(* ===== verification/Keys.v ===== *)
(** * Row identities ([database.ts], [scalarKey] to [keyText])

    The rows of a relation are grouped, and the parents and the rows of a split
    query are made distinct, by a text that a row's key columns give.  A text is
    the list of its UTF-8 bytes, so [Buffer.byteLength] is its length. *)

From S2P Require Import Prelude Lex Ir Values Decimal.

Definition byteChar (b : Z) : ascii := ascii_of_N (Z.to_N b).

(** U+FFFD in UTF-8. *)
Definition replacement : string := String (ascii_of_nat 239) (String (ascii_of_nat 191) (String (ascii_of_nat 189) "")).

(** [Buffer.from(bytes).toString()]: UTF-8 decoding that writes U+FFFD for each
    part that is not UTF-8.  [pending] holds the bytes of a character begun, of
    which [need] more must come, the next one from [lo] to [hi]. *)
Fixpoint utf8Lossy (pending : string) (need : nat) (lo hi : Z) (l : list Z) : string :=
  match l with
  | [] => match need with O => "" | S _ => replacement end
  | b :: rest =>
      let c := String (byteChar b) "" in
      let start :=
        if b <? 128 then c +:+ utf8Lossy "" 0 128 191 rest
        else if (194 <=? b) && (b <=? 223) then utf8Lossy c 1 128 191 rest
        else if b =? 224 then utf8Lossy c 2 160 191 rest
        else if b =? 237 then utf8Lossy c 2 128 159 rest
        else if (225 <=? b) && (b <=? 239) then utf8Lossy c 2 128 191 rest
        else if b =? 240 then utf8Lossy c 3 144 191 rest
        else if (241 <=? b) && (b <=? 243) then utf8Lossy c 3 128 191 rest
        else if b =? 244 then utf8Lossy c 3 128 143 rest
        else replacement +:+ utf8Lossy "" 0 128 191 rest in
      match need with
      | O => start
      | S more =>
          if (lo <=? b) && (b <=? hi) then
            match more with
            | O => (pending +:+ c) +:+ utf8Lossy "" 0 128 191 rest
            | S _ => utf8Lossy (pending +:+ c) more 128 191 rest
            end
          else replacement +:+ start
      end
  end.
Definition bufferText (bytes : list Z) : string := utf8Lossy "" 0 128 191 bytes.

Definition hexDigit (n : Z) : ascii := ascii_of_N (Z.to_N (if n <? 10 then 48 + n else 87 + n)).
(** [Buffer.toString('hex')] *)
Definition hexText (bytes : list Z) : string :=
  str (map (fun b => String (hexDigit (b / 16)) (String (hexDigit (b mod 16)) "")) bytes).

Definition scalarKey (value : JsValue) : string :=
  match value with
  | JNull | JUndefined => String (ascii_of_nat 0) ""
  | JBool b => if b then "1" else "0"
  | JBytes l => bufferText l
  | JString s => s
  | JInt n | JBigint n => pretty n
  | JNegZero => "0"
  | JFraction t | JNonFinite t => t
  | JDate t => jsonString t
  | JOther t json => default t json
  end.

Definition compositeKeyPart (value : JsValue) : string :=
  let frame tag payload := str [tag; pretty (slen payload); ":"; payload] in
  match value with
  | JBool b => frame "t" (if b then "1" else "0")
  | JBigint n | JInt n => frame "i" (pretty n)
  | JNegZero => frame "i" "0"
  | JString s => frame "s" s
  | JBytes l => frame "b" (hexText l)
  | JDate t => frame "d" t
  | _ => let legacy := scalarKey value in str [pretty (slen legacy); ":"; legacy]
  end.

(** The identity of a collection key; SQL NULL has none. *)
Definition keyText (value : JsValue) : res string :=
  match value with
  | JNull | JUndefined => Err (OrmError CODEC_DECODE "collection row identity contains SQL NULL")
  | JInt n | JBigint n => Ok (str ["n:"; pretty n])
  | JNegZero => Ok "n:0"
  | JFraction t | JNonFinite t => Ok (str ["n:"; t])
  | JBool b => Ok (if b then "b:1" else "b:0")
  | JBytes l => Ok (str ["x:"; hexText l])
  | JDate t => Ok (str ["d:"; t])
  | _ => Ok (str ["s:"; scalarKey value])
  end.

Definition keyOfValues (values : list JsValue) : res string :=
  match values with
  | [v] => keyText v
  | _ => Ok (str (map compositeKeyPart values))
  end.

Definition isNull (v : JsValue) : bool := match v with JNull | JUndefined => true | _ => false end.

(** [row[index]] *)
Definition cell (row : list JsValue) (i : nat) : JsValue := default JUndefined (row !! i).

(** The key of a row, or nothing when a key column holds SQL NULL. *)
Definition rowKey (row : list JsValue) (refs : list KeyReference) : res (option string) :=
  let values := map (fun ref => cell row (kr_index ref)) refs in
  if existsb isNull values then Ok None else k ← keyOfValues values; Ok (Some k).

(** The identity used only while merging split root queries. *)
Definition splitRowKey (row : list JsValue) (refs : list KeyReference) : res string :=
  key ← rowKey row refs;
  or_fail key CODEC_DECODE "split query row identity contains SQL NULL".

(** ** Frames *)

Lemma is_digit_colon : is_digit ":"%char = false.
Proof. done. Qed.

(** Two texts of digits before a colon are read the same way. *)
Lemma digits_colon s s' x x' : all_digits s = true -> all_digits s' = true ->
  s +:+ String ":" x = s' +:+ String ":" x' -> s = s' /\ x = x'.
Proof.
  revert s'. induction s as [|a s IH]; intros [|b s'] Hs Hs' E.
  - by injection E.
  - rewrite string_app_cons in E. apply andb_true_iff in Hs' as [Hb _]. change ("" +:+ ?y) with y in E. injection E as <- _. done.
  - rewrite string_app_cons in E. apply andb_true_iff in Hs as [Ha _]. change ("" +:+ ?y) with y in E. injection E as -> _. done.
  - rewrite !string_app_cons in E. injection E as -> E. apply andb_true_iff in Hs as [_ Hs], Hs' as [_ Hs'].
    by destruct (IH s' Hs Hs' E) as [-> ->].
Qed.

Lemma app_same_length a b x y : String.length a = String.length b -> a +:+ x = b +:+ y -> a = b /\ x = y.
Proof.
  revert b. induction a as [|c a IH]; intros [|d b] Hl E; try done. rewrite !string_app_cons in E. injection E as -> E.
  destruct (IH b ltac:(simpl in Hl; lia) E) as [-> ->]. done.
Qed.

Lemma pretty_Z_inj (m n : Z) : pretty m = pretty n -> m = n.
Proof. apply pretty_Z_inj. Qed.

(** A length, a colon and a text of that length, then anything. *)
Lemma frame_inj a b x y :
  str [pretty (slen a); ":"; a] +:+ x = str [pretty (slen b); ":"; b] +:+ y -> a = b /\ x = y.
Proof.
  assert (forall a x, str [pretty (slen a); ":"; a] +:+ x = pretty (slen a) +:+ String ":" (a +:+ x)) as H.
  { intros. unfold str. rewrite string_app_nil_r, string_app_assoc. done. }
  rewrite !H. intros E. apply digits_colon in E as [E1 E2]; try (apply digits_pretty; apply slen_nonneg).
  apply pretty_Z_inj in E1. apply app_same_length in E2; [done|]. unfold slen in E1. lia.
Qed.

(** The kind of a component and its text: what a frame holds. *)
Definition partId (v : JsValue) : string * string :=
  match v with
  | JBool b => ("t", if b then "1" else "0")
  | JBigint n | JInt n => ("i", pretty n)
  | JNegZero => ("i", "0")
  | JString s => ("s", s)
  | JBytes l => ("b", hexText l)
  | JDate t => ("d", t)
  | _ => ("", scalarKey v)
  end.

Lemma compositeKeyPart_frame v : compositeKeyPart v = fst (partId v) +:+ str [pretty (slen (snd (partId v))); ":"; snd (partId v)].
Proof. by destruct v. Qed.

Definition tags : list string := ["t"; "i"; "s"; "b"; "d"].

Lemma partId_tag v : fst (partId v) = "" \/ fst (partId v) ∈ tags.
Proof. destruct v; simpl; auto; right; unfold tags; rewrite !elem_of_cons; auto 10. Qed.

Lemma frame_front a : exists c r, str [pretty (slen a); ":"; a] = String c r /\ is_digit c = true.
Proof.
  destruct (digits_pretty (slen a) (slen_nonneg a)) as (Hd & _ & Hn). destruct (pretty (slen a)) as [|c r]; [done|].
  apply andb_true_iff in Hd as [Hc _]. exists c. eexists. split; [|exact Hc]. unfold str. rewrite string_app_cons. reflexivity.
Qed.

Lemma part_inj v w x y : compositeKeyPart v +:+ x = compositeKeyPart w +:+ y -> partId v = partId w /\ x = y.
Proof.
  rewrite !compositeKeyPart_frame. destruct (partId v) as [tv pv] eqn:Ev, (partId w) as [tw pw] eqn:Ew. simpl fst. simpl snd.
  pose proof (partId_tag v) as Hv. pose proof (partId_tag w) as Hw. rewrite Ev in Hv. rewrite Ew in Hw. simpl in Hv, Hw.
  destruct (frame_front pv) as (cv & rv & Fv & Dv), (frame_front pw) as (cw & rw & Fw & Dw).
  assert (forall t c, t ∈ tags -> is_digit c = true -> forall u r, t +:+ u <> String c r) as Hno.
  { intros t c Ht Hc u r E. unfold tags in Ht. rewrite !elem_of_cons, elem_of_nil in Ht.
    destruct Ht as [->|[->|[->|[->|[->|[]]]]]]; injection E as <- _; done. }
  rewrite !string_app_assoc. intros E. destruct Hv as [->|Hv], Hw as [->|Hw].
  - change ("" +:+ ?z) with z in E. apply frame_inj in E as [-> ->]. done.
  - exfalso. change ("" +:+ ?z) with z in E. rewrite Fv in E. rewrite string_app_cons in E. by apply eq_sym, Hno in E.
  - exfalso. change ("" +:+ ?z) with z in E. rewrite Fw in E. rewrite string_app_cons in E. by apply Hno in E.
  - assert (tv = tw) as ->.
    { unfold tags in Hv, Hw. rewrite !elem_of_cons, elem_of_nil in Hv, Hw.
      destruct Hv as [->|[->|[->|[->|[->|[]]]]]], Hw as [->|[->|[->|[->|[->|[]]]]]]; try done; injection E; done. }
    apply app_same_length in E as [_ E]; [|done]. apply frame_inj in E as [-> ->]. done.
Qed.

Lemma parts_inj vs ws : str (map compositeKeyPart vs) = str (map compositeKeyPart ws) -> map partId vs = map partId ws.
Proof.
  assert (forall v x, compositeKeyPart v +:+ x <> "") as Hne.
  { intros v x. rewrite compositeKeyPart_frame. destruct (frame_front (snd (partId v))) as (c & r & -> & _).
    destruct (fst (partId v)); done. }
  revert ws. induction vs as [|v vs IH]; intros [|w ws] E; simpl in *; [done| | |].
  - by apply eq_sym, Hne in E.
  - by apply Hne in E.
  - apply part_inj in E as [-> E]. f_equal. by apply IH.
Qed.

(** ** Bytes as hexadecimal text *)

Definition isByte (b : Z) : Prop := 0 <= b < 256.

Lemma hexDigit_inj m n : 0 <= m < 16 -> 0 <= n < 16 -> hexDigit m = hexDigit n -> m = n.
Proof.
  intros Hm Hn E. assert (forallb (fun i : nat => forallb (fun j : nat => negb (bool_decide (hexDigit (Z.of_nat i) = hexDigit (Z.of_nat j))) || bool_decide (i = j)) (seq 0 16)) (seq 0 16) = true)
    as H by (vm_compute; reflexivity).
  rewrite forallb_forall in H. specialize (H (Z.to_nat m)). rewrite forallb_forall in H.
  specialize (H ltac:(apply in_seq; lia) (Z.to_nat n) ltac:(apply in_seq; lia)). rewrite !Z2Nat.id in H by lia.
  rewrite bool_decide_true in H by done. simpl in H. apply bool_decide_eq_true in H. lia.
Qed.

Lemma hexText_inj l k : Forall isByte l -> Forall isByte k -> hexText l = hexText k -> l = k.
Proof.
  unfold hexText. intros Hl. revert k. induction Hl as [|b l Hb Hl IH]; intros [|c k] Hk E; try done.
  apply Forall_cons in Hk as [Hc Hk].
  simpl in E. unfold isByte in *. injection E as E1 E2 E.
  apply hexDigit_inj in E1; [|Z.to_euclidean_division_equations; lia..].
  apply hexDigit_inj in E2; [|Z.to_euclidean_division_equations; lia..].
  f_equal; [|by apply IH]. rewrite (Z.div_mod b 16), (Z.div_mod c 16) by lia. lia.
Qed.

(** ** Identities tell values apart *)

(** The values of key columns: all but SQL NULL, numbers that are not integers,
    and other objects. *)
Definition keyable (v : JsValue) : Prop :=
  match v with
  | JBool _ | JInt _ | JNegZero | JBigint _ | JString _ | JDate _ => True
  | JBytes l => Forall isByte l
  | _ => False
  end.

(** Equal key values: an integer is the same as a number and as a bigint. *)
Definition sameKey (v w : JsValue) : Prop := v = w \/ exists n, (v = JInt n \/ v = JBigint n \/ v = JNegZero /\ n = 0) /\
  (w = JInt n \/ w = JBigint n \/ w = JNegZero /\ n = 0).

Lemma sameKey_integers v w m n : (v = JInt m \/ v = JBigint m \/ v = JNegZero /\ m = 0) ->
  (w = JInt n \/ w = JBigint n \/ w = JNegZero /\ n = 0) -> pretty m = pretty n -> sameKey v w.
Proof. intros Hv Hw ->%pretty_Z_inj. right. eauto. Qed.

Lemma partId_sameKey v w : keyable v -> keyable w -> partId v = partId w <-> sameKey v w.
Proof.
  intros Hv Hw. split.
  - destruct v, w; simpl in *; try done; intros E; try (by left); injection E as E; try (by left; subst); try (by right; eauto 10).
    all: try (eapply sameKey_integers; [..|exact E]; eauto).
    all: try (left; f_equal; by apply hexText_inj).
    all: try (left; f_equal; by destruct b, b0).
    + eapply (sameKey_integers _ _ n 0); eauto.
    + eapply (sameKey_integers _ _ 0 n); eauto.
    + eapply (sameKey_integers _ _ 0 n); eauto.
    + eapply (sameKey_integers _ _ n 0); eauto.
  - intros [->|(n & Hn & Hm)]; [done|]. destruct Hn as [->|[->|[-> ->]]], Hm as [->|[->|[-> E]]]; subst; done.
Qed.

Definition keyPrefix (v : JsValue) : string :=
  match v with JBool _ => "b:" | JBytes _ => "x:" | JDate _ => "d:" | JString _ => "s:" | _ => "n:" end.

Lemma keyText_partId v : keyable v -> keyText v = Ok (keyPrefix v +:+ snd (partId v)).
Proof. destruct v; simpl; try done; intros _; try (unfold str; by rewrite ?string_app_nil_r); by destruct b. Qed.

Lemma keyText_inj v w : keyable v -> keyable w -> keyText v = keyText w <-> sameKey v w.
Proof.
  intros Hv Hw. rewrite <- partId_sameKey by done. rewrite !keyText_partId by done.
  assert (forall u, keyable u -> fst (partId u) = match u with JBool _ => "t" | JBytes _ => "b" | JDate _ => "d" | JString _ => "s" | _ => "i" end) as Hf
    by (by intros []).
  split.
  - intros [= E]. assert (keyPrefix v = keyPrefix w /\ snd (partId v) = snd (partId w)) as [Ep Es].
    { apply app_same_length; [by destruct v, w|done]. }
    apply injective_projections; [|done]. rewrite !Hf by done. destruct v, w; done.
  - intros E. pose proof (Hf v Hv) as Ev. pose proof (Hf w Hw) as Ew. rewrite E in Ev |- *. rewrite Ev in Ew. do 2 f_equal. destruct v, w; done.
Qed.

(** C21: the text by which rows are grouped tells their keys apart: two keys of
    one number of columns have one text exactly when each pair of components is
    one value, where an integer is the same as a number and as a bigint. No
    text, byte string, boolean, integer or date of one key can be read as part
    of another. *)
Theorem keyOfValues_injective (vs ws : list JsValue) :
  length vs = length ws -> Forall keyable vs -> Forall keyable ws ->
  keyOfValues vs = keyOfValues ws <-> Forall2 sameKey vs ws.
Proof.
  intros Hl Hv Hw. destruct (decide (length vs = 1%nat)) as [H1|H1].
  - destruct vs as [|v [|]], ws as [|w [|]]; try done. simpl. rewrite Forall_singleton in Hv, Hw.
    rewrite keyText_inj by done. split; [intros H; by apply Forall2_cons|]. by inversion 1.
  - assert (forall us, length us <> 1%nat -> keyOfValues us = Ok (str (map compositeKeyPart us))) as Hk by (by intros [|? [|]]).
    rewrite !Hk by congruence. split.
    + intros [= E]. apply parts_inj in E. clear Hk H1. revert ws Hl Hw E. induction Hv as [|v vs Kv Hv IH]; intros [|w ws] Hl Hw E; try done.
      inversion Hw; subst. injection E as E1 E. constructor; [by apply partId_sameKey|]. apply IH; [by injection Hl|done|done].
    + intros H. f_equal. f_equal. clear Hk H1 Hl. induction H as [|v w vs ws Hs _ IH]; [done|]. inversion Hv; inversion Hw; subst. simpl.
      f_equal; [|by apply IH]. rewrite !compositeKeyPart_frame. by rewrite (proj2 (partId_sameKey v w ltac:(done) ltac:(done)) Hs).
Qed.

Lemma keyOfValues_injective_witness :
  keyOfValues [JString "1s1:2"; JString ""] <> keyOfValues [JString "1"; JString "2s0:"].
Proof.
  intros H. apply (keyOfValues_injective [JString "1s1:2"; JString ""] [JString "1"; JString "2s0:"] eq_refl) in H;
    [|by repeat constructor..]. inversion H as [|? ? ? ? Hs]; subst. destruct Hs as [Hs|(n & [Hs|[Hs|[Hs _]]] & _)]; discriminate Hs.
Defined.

──────

§ TASK TO COMPLETE
Give nothing but the count of lines in the listing above that hold the string "JDate".

§ ANSWER BOX
7